Study material Start Marker

(* ===== verification/PasswordHistory.v ===== *)
(** * Password history ([app/security/password_history.py])

    Replacing a password files the old hash and prunes the history to the
    newest entries; a new password may match neither the current hash nor one of
    these.  Together they behave as a bounded queue of the most recent hashes. *)

From S2P Require Import Prelude PyStr TimeModel Schema Runtime Sample BankingPolicy Passwords.
From Stdlib Require Import Ascii.
Open Scope string_scope.
Open Scope Z_scope.

Module PasswordHistory.
Import Policy Passwords.

Definition DEFAULT_PASSWORD_HISTORY_RETENTION_COUNT : Z := 3.

(** [order_by(created_at.desc(), id.desc())]. *)
Definition newer (x y : Z * PasswordHistory) : bool :=
  (ph_created_at y.2 <? ph_created_at x.2)
  || ((ph_created_at x.2 =? ph_created_at y.2) && (y.1 <=? x.1)).
Definition history_of (user_id : Z) (r : PasswordHistory) : bool := ph_user_id r =? user_id.
Definition history_rows (user_id : Z) (d : Db) : list (Z * PasswordHistory) :=
  sort_by newer (rows_where (history_of user_id) (password_history d)).

Definition add_history (r : PasswordHistory) : Db → Db :=
  upd_password_history (λ t, <[next_id t := r]> t).
Definition set_password (hash : string) (now : Z) (u : User) : User :=
  set_u_password_changed_at now (set_u_password_hash hash u).
Definition clear_forced_password_change (u : User) : User :=
  set_u_force_password_change_at None
    (set_u_force_password_change_reason None (set_u_force_password_change false u)).

Section PasswordHistory.
Context `{Env}.

Definition validate_password_history_config : res unit :=
  let enabled := match config "PASSWORD_HISTORY_ENABLED" with Some v => truthy v | None => true end in
  if negb enabled then Raise (RuntimeError "PASSWORD_HISTORY_ENABLED must be true")
  else match config_int_default "PASSWORD_HISTORY_RETENTION_COUNT"
               DEFAULT_PASSWORD_HISTORY_RETENTION_COUNT with
       | Raise _ => Raise (RuntimeError "PASSWORD_HISTORY_RETENTION_COUNT must be an integer")
       | Ok retention_count =>
           if retention_count <? DEFAULT_PASSWORD_HISTORY_RETENTION_COUNT
           then Raise (RuntimeError "PASSWORD_HISTORY_RETENTION_COUNT must be at least 3")
           else Ok tt
       end.

Definition _retention_count : Z :=
  match config_int_default "PASSWORD_HISTORY_RETENTION_COUNT"
          DEFAULT_PASSWORD_HISTORY_RETENTION_COUNT with
  | Ok configured => Z.max DEFAULT_PASSWORD_HISTORY_RETENTION_COUNT configured
  | Raise _ => DEFAULT_PASSWORD_HISTORY_RETENTION_COUNT
  end.

Definition _history_entries (user_id limit : Z) : M St (list (Z * PasswordHistory)) :=
  db_get (λ d, firstn (Z.to_nat limit) (history_rows user_id d)).

Fixpoint refuse_match (candidate_password : string) (entries : list (Z * PasswordHistory))
    : M St unit :=
  match entries with
  | [] => ret tt
  | (_, entry) :: rest =>
      matched <- lift (verify_password candidate_password (ph_password_hash entry)) ;;
      if (matched : bool) then raise (PasswordReuseError "password_history")
      else refuse_match candidate_password rest
  end.

Definition assert_password_not_reused (user_id : Z) (candidate_password : string) : M St unit :=
  user <- load_user user_id ;;
  matched <- lift (verify_password candidate_password (u_password_hash user)) ;;
  if (matched : bool) then raise (PasswordReuseError "current_password")
  else
    entries <- _history_entries user_id _retention_count ;;
    refuse_match candidate_password entries.

Definition _prune_password_history (user_id retention_count : Z) : M St unit :=
  rows <- db_get (history_rows user_id) ;;
  mapM_ (λ stale_entry : Z * PasswordHistory,
           db_write (upd_password_history (delete stale_entry.1)))
    (skipn (Z.to_nat retention_count) rows).

Definition replace_user_password (user_id : Z) (new_password : string) (changed_at : option Z)
    (clear_forced_change : bool) : M St unit :=
  now <- match changed_at with Some t => ret t | None => now_utc end ;;
  user <- load_user user_id ;;
  _ <- guard (nonempty (u_password_hash user))
         (db_write (add_history (mkPasswordHistory user_id (u_password_hash user) now))) ;;
  hash <- hash_password new_password ;;
  _ <- db_write (upd_users (alter (set_password hash now) user_id)) ;;
  _ <- guard clear_forced_change (db_write (upd_users (alter clear_forced_password_change user_id))) ;;
  _prune_password_history user_id _retention_count.

Definition mark_password_changed (changed_at : option Z) (u : User) : M St User :=
  now <- match changed_at with Some t => ret t | None => now_utc end ;;
  ret (clear_forced_password_change (set_u_password_changed_at now u)).

Definition require_forced_password_change (user_id : Z) (reason : string) : M St unit :=
  let reason := if nonempty reason then reason else "security_event" in
  let normalized_reason := str_take 80 (casefold (strip reason)) in
  now <- now_utc ;;
  db_write (upd_users (alter (λ u,
    set_u_force_password_change_at (Some now)
      (set_u_force_password_change_reason
         (Some (if nonempty normalized_reason then normalized_reason else "security_event"))
         (set_u_force_password_change true u))) user_id)).

(** ** The bounded queue of recent hashes *)

(** The hashes a new password is compared with, newest first: the current one,
    then the history. *)
Definition recent_hashes (user_id : Z) (d : Db) : list string :=
  (match users d !! user_id with Some u => [u_password_hash u] | None => [] end
   ++ ((λ r : Z * PasswordHistory, ph_password_hash r.2) <$> history_rows user_id d))%list.

(** The specification: a queue of the last [S n] hashes. *)
Definition push (n : nat) (hash : string) (queue : list string) : list string :=
  firstn (S n) (hash :: queue).

Lemma newer_total x y : newer x y = false → newer y x = true.
Proof. unfold newer. lia. Qed.
Lemma newer_trans x y z : newer x y = true → newer y z = true → newer x z = true.
Proof. unfold newer. lia. Qed.
Lemma newer_anti x y : newer x y = true → newer y x = true → x.1 = y.1.
Proof. unfold newer. lia. Qed.

Lemma history_rows_sorted user_id d :
  StronglySorted (λ a b, newer a b = true) (history_rows user_id d).
Proof. apply sort_by_sorted; [apply newer_total|apply newer_trans]. Qed.

Lemma history_rows_unique user_id d l :
  StronglySorted (λ a b, newer a b = true) l →
  l ≡ₚ rows_where (history_of user_id) (password_history d) → history_rows user_id d = l.
Proof. apply sort_rows_unique; [apply newer_total|apply newer_trans|apply newer_anti]. Qed.

(** Filing an entry that is not older than the others puts it first. *)
Lemma history_rows_add user_id hash now d :
  (∀ id r, password_history d !! id = Some r → ph_user_id r = user_id → ph_created_at r ≤ now) →
  history_rows user_id (add_history (mkPasswordHistory user_id hash now) d)
  = (next_id (password_history d), mkPasswordHistory user_id hash now) :: history_rows user_id d.
Proof.
  intros Hold. apply history_rows_unique.
  - constructor; [apply history_rows_sorted|]. apply Forall_forall. intros [id r] Hr.
    unfold history_rows in Hr. rewrite sort_by_perm in Hr.
    apply rows_where_spec in Hr as [Hr Hu]. unfold history_of in Hu.
    pose proof (next_id_above _ _ _ Hr). specialize (Hold id r Hr ltac:(lia)).
    unfold newer. simpl. lia.
  - simpl. rewrite rows_where_insert.
    + unfold history_rows. by rewrite sort_by_perm.
    + apply next_id_fresh.
    + unfold history_of. simpl. lia.
Qed.

(** Pruning keeps the newest entries. *)
Lemma history_rows_prune user_id n d :
  history_rows user_id (foldl (λ d kv, upd_password_history (delete kv.1) d) d
                          (skipn n (history_rows user_id d)))
  = firstn n (history_rows user_id d).
Proof.
  set (gone := skipn n _).
  assert (∀ d, password_history (foldl (λ (d : Db) (kv : Z * PasswordHistory),
      upd_password_history (delete kv.1) d) d gone)
    = foldl (λ t kv, delete kv.1 t) (password_history d) gone) as E.
  { clearbody gone. induction gone as [|kv gone IH]; intros d0; [done|]. simpl. by rewrite IH. }
  apply history_rows_unique.
  - pose proof (history_rows_sorted user_id d) as Hs.
    rewrite <- (firstn_skipn n (history_rows user_id d)) in Hs.
    by apply StronglySorted_app_1_l in Hs.
  - symmetry. rewrite E. apply rows_where_delete_all.
    unfold gone. rewrite firstn_skipn. unfold history_rows. by rewrite sort_by_perm.
Qed.

Lemma refuse_match_ok candidate entries s :
  refuse_match candidate entries s = (Ok tt, s)
  ↔ Forall (λ r : Z * PasswordHistory, verify_password candidate (ph_password_hash r.2) = Ok false)
      entries.
Proof.
  induction entries as [|[id r] entries IH]; simpl; [done|]. rewrite Forall_cons. simpl.
  unfold bind, lift. destruct (verify_password _ _) as [[]|]; simpl; naive_solver.
Qed.

(** The users the rest of the change leaves behind. *)
Definition changed_user (hash : string) (now : Z) (clear : bool) (u : User) : User :=
  let u := set_password hash now u in if clear then clear_forced_password_change u else u.

Lemma prune_users d (gone : list (Z * PasswordHistory)) :
  users (foldl (λ d x, upd_password_history (delete x.1) d) d gone) = users d.
Proof. revert d. induction gone as [|x gone IH]; intros d; [done|]. simpl. by rewrite IH. Qed.

Lemma replace_user_password_inv user_id new_password changed_at clear s s' u :
  users (working s) !! user_id = Some u →
  replace_user_password user_id new_password changed_at clear s = (Ok tt, s') →
  ∃ now hash s1 s2, hash_password new_password s1 = (Ok hash, s2)
    ∧ default (clock s) changed_at ≤ now
    ∧ users (working s') !! user_id = Some (changed_user hash now clear u)
    ∧ history_rows user_id (working s') = firstn (Z.to_nat _retention_count)
        (history_rows user_id
           (if nonempty (u_password_hash u)
            then add_history (mkPasswordHistory user_id (u_password_hash u) now) (working s)
            else working s)).
Proof.
  intros Hu E. unfold replace_user_password in E. inv_bind E.
  assert (working s0 = working s ∧ default (clock s) changed_at ≤ a) as [Hw Ha].
  { destruct changed_at; unfold ret, now_utc in E0; simplify_eq; simpl; split; done || lia. }
  erewrite bind_Ok in E by (unfold load_user, db_query; by rewrite Hw, Hu).
  set (w1 := if nonempty (u_password_hash u)
    then add_history (mkPasswordHistory user_id (u_password_hash u) a) (working s) else working s).
  inv_bind E. assert (working s1 = w1 ∧ users w1 !! user_id = Some u) as [Hw1 Hu1].
  { unfold w1, guard, ret, db_write, modify in *. destruct (nonempty _); simplify_eq; simpl;
      rewrite ?Hw; done. }
  inv_bind E. pose proof (hash_password_state new_password s1) as Hh.
  match goal with H : hash_password _ _ = (Ok ?h, ?t) |- _ =>
    rename H into Eh; rename h into hash; rename t into s2 end.
  assert (working s2 = w1) as Hw2 by (rewrite Eh in Hh; simpl in Hh; destruct Hh as [-> | ->]; done).
  exists a, hash, s1, s2. split; [done|]. split; [done|].
  unfold _prune_password_history, guard in E.
  destruct clear; repeat (erewrite bind_Ok in E by done); rewrite (mapM_db_write
    (λ x : Z * PasswordHistory, upd_password_history (delete x.1))) in E; simplify_eq;
    cbn [working set_working]; rewrite Hw2, prune_users, history_rows_prune; (split; [|done]);
    cbn [users upd_users]; rewrite ?lookup_alter_eq, Hu1; done.
Qed.

Lemma refuse_match_state candidate entries s r s' : refuse_match candidate entries s = (r, s') → s' = s.
Proof.
  induction entries as [|[i x] l IH]; cbn [refuse_match]; [by intros [= _ <-]|]. unfold bind, lift.
  destruct (verify_password candidate _) as [[]|]; [by intros [= _ <-]|exact IH|by intros [= _ <-]].
Qed.
Lemma not_reused_state user_id candidate s r s' :
  assert_password_not_reused user_id candidate s = (r, s') → s' = s.
Proof.
  unfold assert_password_not_reused, bind, load_user, db_query, lift.
  destruct (users (working s) !! user_id) as [u|]; [|by intros [= _ <-]].
  destruct (verify_password _ _) as [[]|]; [by intros [= _ <-]|apply refuse_match_state|by intros [= _ <-]].
Qed.
(** The check for reuse compares with the newest [S n] hashes. *)
Lemma not_reused_iff user_id candidate s u :
  users (working s) !! user_id = Some u →
  assert_password_not_reused user_id candidate s = (Ok tt, s)
  ↔ Forall (λ hash, verify_password candidate hash = Ok false)
      (firstn (S (Z.to_nat _retention_count)) (recent_hashes user_id (working s))).
Proof.
  intros Hu. unfold recent_hashes, assert_password_not_reused. rewrite Hu. cbn [app firstn].
  erewrite bind_Ok by (unfold load_user, db_query; by rewrite Hu).
  rewrite Forall_cons, <- fmap_take, Forall_fmap. unfold bind at 1, lift.
  destruct (verify_password candidate (u_password_hash u)) as [[]|]; [naive_solver|..|naive_solver].
  unfold _history_entries. erewrite bind_Ok by done. rewrite refuse_match_ok. naive_solver.
Qed.
End PasswordHistory.

(** C38: The password history is a bounded queue of the most recent hashes.
    Replacing a password pushes the hash of the new password, which verifies
    against it, and drops what falls beyond the retention count.  The check for
    reuse, which is a call of its own that the caller makes before replacing, lets
    a candidate through exactly when it matches none of the hashes in that queue. *)
Theorem password_history_is_queue `{Env} user_id new_password changed_at clear s s' u :
  users (working s) !! user_id = Some u → u_password_hash u ≠ "" →
  (∀ id r, password_history (working s) !! id = Some r → ph_user_id r = user_id →
     ph_created_at r ≤ default (clock s) changed_at) →
  replace_user_password user_id new_password changed_at clear s = (Ok tt, s') →
  let retained := Z.to_nat _retention_count in
  (∃ hash, verify_password new_password hash = Ok true
     ∧ recent_hashes user_id (working s')
       = push retained hash (recent_hashes user_id (working s)))
  ∧ ∀ candidate, assert_password_not_reused user_id candidate s' = (Ok tt, s')
      ↔ Forall (λ hash, verify_password candidate hash = Ok false)
          (recent_hashes user_id (working s')).
Proof.
  intros Hu Hne Hold E retained.
  destruct (replace_user_password_inv _ _ _ _ _ _ _ Hu E) as (now & hash & s1 & s2 & Eh & Hnow & Hu' & Hh).
  assert (nonempty (u_password_hash u) = true) as Hn
    by (unfold nonempty; by rewrite bool_decide_eq_false_2).
  rewrite Hn in Hh.
  rewrite history_rows_add in Hh by (intros; etrans; [by eapply Hold|done]).
  assert (u_password_hash (changed_user hash now clear u) = hash) as Hc by by destruct clear.
  split.
  - exists hash. split; [by eapply hash_password_verifies|].
    unfold recent_hashes, push. rewrite Hu, Hu', Hh, Hc. simpl. f_equal.
    fold retained. destruct retained; [done|]. simpl. f_equal. by rewrite <- fmap_take.
  - intros candidate. rewrite (not_reused_iff _ _ _ _ Hu'), firstn_all2; [done|].
    unfold recent_hashes. rewrite Hu', Hh. cbn [app length]. rewrite length_fmap, length_take. lia.
Qed.

(** Alice changes her password. *)
Definition change_run :=
  @replace_user_password Sample.sample_env 1 "correct horse" None true Sample.sample_state.

Lemma password_history_is_queue_witness :
  length (recent_hashes 1 (working change_run.2)) = 2%nat
  ∧ @assert_password_not_reused Sample.sample_env 1 "correct horse" change_run.2
    ≠ (Ok tt, change_run.2).
Proof.
  pose proof (@password_history_is_queue Sample.sample_env 1 "correct horse" None true
    Sample.sample_state change_run.2 Sample.alice) as T.
  split; [by vm_compute|].
  destruct T as [(hash & Hv & Hq) Hiff].
  - by vm_compute.
  - by vm_compute.
  - intros id r Hr. exfalso. by vm_compute in Hr.
  - by vm_compute.
  - rewrite Hiff, Hq. unfold push. simpl. intros [Hf _]%Forall_cons. congruence.
Defined.
End PasswordHistory.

Study material End Marker

> **Activity**: In the records above, find the line with "(** The check"; write out exactly that line and each one after it, stopping after the line with "reuse, which is".

> **Solved problem**:
(** The check for reuse compares with the newest [S n] hashes. *)
Lemma not_reused_iff user_id candidate s u :
  users (working s) !! user_id = Some u →
  assert_password_not_reused user_id candidate s = (Ok tt, s)
  ↔ Forall (λ hash, verify_password candidate hash = Ok false)
      (firstn (S (Z.to_nat _retention_count)) (recent_hashes user_id (working s))).
Proof.
  intros Hu. unfold recent_hashes, assert_password_not_reused. rewrite Hu. cbn [app firstn].
  erewrite bind_Ok by (unfold load_user, db_query; by rewrite Hu).
  rewrite Forall_cons, <- fmap_take, Forall_fmap. unfold bind at 1, lift.
  destruct (verify_password candidate (u_password_hash u)) as [[]|]; [naive_solver|..|naive_solver].
  unfold _history_entries. erewrite bind_Ok by done. rewrite refuse_match_ok. naive_solver.
Qed.
End PasswordHistory.

(** C38: The password history is a bounded queue of the most recent hashes.
    Replacing a password pushes the hash of the new password, which verifies
    against it, and drops what falls beyond the retention count.  The check for
    reuse, which is a call of its own that the caller makes before replacing, lets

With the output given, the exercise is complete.